Seems pretty straight forward. However, the DHS has apparently decided to void the Constitution if you live within 100 miles of the U.S. border. Your electronics may be seized and your data searched if you live or are travelling within 100 miles of the border. This is not a new story. This policy has been known since 2008. From the beginning there were calls for Congress to reign in the overreach of the the Department for Reich, er, Homeland Security that went unheeded. Most of the calls were for residential traveller exemptions. However, there are new developments. This draconian policy, neglected by Congress, has been unilaterally declared just fine and dandy by the DHS itself in yet another example of the Executive unilaterally claiming unconstitutional powers over citizens with their only check being their own rubber stamp.
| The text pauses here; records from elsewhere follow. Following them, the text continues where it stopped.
(** * Plan performance and validation engine: a shallow embedding

    The development follows the Python sources file by file:
    - [PyUnicode]  the characters of a text, with the classes of white
                   space and of decimal digits;
    - [PyDate]     the part of [datetime.date] the program uses;
    - [PyDecimal]  the part of [decimal.Decimal] the program uses, under the
                   default context (precision 28, ROUND_HALF_EVEN, traps on
                   InvalidOperation, DivisionByZero and Overflow);
    - [Credit], [Dictionary], [Plan], [Payment] and [store]
                   the tables of [database/models.py];
    - [Requests]   the queries of [database/requests.py], as functions of the
                   database's state;
    - [Main]       the handlers of [main.py].
    The vocabulary of the properties and the properties themselves follow.

    A Python [str] is modelled by the Rocq string of its UTF-8 bytes;
    [PyUnicode] reads the characters back where the code looks at them. *)

From Stdlib Require Import ZArith NArith List String Ascii Bool Lia.
From Stdlib Require Decimal DecimalString.
Import ListNotations.

Local Open Scope string_scope.
Local Open Scope Z_scope.

(** ** Exceptions and results *)

(** The reason carried by a [decimal.InvalidOperation]. *)
Inductive invalid_cond :=
| ConversionSyntax
| InexactConversion
| DivisionUndefined
| SignalingNaN
| InfiniteOperands
| QuantizeRange.

(** The Python exceptions that the modelled code can raise by itself. *)
Inductive exn :=
| ValueError
| OverflowError
| TypeError
| ZeroDivisionError
| InvalidOperation (c : invalid_cond)
| DivisionByZero
| Overflow.

Inductive result (A : Type) :=
| Ok (a : A)
| Raise (e : exn).

Arguments Ok {A} a.
Arguments Raise {A} e.

Definition bind {A B : Type} (r : result A) (k : A -> result B) : result B :=
  match r with
  | Ok a => k a
  | Raise e => Raise e
  end.

Declare Scope py_scope.
Delimit Scope py_scope with py.
Notation "x <- c ;; k" := (bind c (fun x => k))
  (at level 61, c at next level, right associativity) : py_scope.
Local Open Scope py_scope.

(** Python's [ZeroDivisionError] family: the built-in error of [int / int],
    [decimal.DivisionByZero] (x / 0) and [decimal.DivisionUndefined] (0 / 0),
    both of which derive from [ZeroDivisionError]. *)
Definition is_division_by_zero (e : exn) : bool :=
  match e with
  | ZeroDivisionError => true
  | DivisionByZero => true
  | InvalidOperation DivisionUndefined => true
  | _ => false
  end.

(** ** Text helpers *)

(** [str(n)] for an int. *)
Definition str_of_Z (z : Z) : string :=
  DecimalString.NilZero.string_of_int (Z.to_int z).

(** [str(n)] for a natural number. *)
Definition str_of_N (n : N) : string :=
  DecimalString.NilZero.string_of_uint (N.to_uint n).

(** [len(str(n))]. *)
Definition ndigits (n : N) : Z :=
  Z.of_nat (String.length (str_of_N n)).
This policy not only vitiates the 4th Amendment, but has implications for the 1st and 14th as well.
To get an idea of the scope of this “Constitution-free Zone”, consider this map:
Consider too that fully two-thirds (2/3) of the United States’ population lives within this Constitution-free Zone. That’s 197.4 million people, including everyone in Hawaii. And Florida, Rhode Island, Maryland, Connecticut, New Jersey, Massachusetts, Maine, New Hampshire and Michigan. Aloha!
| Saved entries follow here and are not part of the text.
Lemma find_app_None {A} (f : A -> bool) (l l' : list A) :
  List.find f l = None -> List.find f (l ++ l') = List.find f l'.
Proof.
  induction l as [|x l IH]; simpl; [reflexivity|].
  destruct (f x); [discriminate|exact IH].
Qed.

(** ** The handler monad *)

Lemma bind_inr {A B} (m : M A) (k : A -> M B) w w' x :
  m w = (w', inr x) -> bind m k w = k x w'.
Proof. unfold bind. intros ->. reflexivity. Qed.

Lemma bind_inl {A B} (m : M A) (k : A -> M B) w w' e :
  m w = (w', inl e) -> bind m k w = (w', inl e).
Proof. unfold bind. intros ->. reflexivity. Qed.

(** ** The request body of [updateBooking] *)

Section ApplyBody.

Import Bookings.

Lemma numericField_inr field v set b b' :
  numericField field v set b = inr b' ->
  (v = JUndefined /\ b' = b) \/ (exists q, v = JNum q /\ b' = set q b).
Proof.
  unfold numericField. destruct v; simpl; intros H; try discriminate.
  - left. split; congruence.
  - right. exists q. split; congruence.
Qed.

Lemma applyNumeric_inr bd b0 b :
  applyNumeric bd b0 = inr b ->
  parties b = parties b0
  /\ (Booking.status b, Booking.cancelledBy b, Booking.paymentStatus b)
     = (Booking.status b0, Booking.cancelledBy b0, Booking.paymentStatus b0)
  /\ Booking.totalAmount b =
       match totalAmount bd with
       | JNum q => q
       | _ => Booking.totalAmount b0
       end
  /\ Booking.refundAmount b =
       match refundAmount bd with
       | JNum q => Some q
       | _ => Booking.refundAmount b0
       end.
Proof.
  unfold applyNumeric. intros H.
  destruct (numericField "totalHours" _ _ _) as [|b1] eqn:E1;
    [discriminate|].
  destruct (numericField "totalAmount" _ _ _) as [|b2] eqn:E2;
    [discriminate|].
  destruct (numericField "depositAmount" _ _ _) as [|b3] eqn:E3;
    [discriminate|].
  apply numericField_inr in E1, E2, E3, H.
  destruct E1 as [[_ ->]|[q1 [_ ->]]];
    destruct E2 as [[-> ->]|[q2 [-> ->]]];
    destruct E3 as [[_ ->]|[q3 [_ ->]]];
    destruct H as [[-> ->]|[q4 [-> ->]]];
    repeat split.
Qed.

Lemma applyStrings_fixed bd b :
  parties (applyStrings bd b) = parties b
  /\ (Booking.status (applyStrings bd b), Booking.cancelledBy (applyStrings bd b),
      Booking.paymentStatus (applyStrings bd b))
     = (Booking.status b, Booking.cancelledBy b, Booking.paymentStatus b)
  /\ Booking.totalAmount (applyStrings bd b) = Booking.totalAmount b
  /\ Booking.refundAmount (applyStrings bd b) = Booking.refundAmount b.
Proof.
  unfold applyStrings.
  destruct (specialRequests bd), (endTime bd), (startTime bd), (date bd);
    repeat split.
Qed.

Lemma applyStatus_inr u bd b b' :
  applyStatus u bd b = inr b' ->
  parties b' = parties b
  /\ Booking.paymentStatus b' = Booking.paymentStatus b
  /\ Booking.totalAmount b' = Booking.totalAmount b
  /\ Booking.refundAmount b' = Booking.refundAmount b
  /\ (Booking.status b', Booking.cancelledBy b') =
       match status bd with
       | None => (Booking.status b, Booking.cancelledBy b)
       | Some s =>
           match parseStatus s with
           | Some cancelled => (cancelled, Some (inferred u bd))
           | Some st => (st, None)
           | None => (Booking.status b, Booking.cancelledBy b)
           end
       end.
Proof.
  unfold applyStatus.
  destruct (status bd) as [s|]; [|intros [= <-]; repeat split].
  destruct (parseStatus s) as [[| | |]|]; intros [= <-]; repeat split.
Qed.

Lemma applyPaymentStatus_inr bd b b' :
  applyPaymentStatus bd b = inr b' ->
  parties b' = parties b
  /\ (Booking.status b', Booking.cancelledBy b')
     = (Booking.status b, Booking.cancelledBy b)
  /\ Booking.totalAmount b' = Booking.totalAmount b
  /\ Booking.refundAmount b' = Booking.refundAmount b
  /\ Booking.paymentStatus b' =
       match paymentStatus bd with
       | None => Booking.paymentStatus b
       | Some s => default (Booking.paymentStatus b) (parsePaymentStatus s)
       end.
Proof.
  unfold applyPaymentStatus.
  destruct (paymentStatus bd) as [s|]; [|intros [= <-]; repeat split].
  destruct (parsePaymentStatus s); intros [= <-]; repeat split.
Qed.

Lemma applyBody_edited u bd b0 b :
  applyBody u bd b0 = inr (inr b) -> Edited u bd b0 b.
Proof.
  unfold applyBody. intros H.
  destruct (applyNumeric bd b0) as [|b4] eqn:E1; [discriminate|].
  destruct (applyStatus u bd (applyStrings bd b4)) as [|b9] eqn:E2;
    [discriminate|].
  injection H as H.
  apply applyNumeric_inr in E1 as (P1 & S1 & T1 & R1).
  destruct (applyStrings_fixed bd b4) as (P2 & S2 & T2 & R2).
  apply applyStatus_inr in E2 as (P3 & Y3 & T3 & R3 & S3).
  apply applyPaymentStatus_inr in H as (P4 & S4 & T4 & R4 & Y4).
  injection S1 as S1a S1b S1c. injection S2 as S2a S2b S2c.
  split.
  - congruence.
  - congruence.
  - congruence.
  - rewrite S4, S3, S2a, S2b, S1a, S1b. reflexivity.
  - rewrite Y4, Y3, S2c, S1c. reflexivity.
Qed.

End ApplyBody.

(** ** The ledger *)

Lemma Transaction_create_inv x w w' res :
  Transaction_create x w = (w', res) ->
  bookings w' = bookings w
  /\ users w' = users w
  /\ withdrawals w' = withdrawals w
  /\ payments w' = payments w
  /\ services w' = services w
  /\ clock w' = clock w
  /\ match res with
     | inr _ => transactions w' = transactions w ++ [x]
                /\ Transaction.valid x = true
     | inl e => transactions w' = transactions w
                /\ (e = StoreFault "Transaction"
                    \/ (e = ValidationError "Transaction"
                        /\ Transaction.valid x = false))
     end.
Proof.
  unfold Transaction_create.
  destruct (Transaction.valid x) eqn:V; simpl;
    [destruct (ledgerFaults w) as [|[|] fs]; simpl|];
    intros [= <- <-]; simpl; repeat split; auto.
Qed.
Regarding the 4th Amendment concerns, the DHS (in their superficial two page memo) declared that “We also conclude that imposing a requirement that officers have reasonable suspicion in order to conduct a border search of an electronic device would be operationally harmful without concomitant civil rights/civil liberties benefits.” Yeah, who needs those pesky Constitutional protections when they interfere with the DHS doing whatever they want to mind your business. What is perhaps most troubling about this memo is its superficial nature. That conclusion quoted above? Is the entire breadth and depth of their analysis in justification of this policy. It is the legal equivalent of “because we said so.”
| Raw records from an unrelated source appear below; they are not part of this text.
(** * SeaSnake: the C++ to Python generator ([seasnake/generator.py])

    A shallow embedding of the program model, the syntax-tree handlers and
    the code writer of [generator.py], and the properties of the
    specification that are stated about them.

    Python objects are mutable and have an identity, so the model keeps
    them in a store ([heap]) and passes references; [None] is the absent
    reference.  Handlers run in a state-and-exception monad in which the
    store survives a raised exception, as it does in Python when the
    exception is caught further up. *)

From stdpp Require Import base list strings pretty.
From Stdlib Require Import Ascii ZArith Lia.

(** ** Python strings *)

Module PyStr.

(** The ASCII characters [str.isspace] accepts. *)
Definition isspace (a : ascii) : bool :=
  let n := nat_of_ascii a in
  ((9 <=? n)%nat && (n <=? 13)%nat) || ((28 <=? n)%nat && (n <=? 32)%nat).

Definition snoc (s : string) (a : ascii) : string := s +:+ String a "".

(** [s.split()]: runs of whitespace separate the words, no empty word. *)
Fixpoint split_ws_go (s cur : string) : list string :=
  match s with
  | "" => if String.eqb cur "" then [] else [cur]
  | String a s' =>
      if isspace a
      then (if String.eqb cur "" then split_ws_go s' ""
            else cur :: split_ws_go s' "")
      else split_ws_go s' (snoc cur a)
  end.
Definition split_ws (s : string) : list string := split_ws_go s "".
Their stunning hubris and lack of substantive rational also stretched to the 1st Amendment:
Some critics argue that a heightened level of suspicion should be required before officers searchlaptop computers in order to avoid chilling First Amendment rights. However, we conclude thatthe laptop border searches allowed under the ICE and CBP Directives do not violate travelers’First Amendment rights.” – That is their entire analysis, by the way.
The 14th Amendment does manage to garner more attention than either the 1st or 4th though:
The Constitution forbids intentional and invidious discrimination by the federal government on account of race, religion, or ethnicity. Accordingly, we recommended that CBP supplement the Department’s overarching antidiscrimination policy by stating explicitly in policy that it is generally impermissible for officers to discriminate against travelers—including by singling them out for specially rigorous searching because of their actual or perceived race, religion, or ethnicity, and that officers may use race, religion, or ethnicity as a factor in conducting discretionary device searches only when (a) the search is based on information (such as a suspect description) specific to an incident, suspect, or ongoing criminal activity, or (b) limited to situations in which Component leadership has found such consideration temporarily necessary based on their assessment of intelligence information and risk, because alternatives do not meet security needs. CBP agreed and this change has been implemented.
In addition, we recommended that CBP improve monitoring of the distribution of electronic device searching by race and ethnicity by conducting routine analysis, including semi-annual examination of electronic device searches by port of entry. After controlling for known relevant and permissible factors, such as port traveler demographics, and inclusion in watchlists, lookouts, and targeting rules, the analysis should assess whether travelers of any particular ethnicity—estimated using document information and name analysis—at any port of entry are being chosen for electronic device searches in substantial disproportion to that ethnicity’s portion of all travelers through the port. Data and results should be shared with CRCL. This recommendation is being implemented on an ongoing basis.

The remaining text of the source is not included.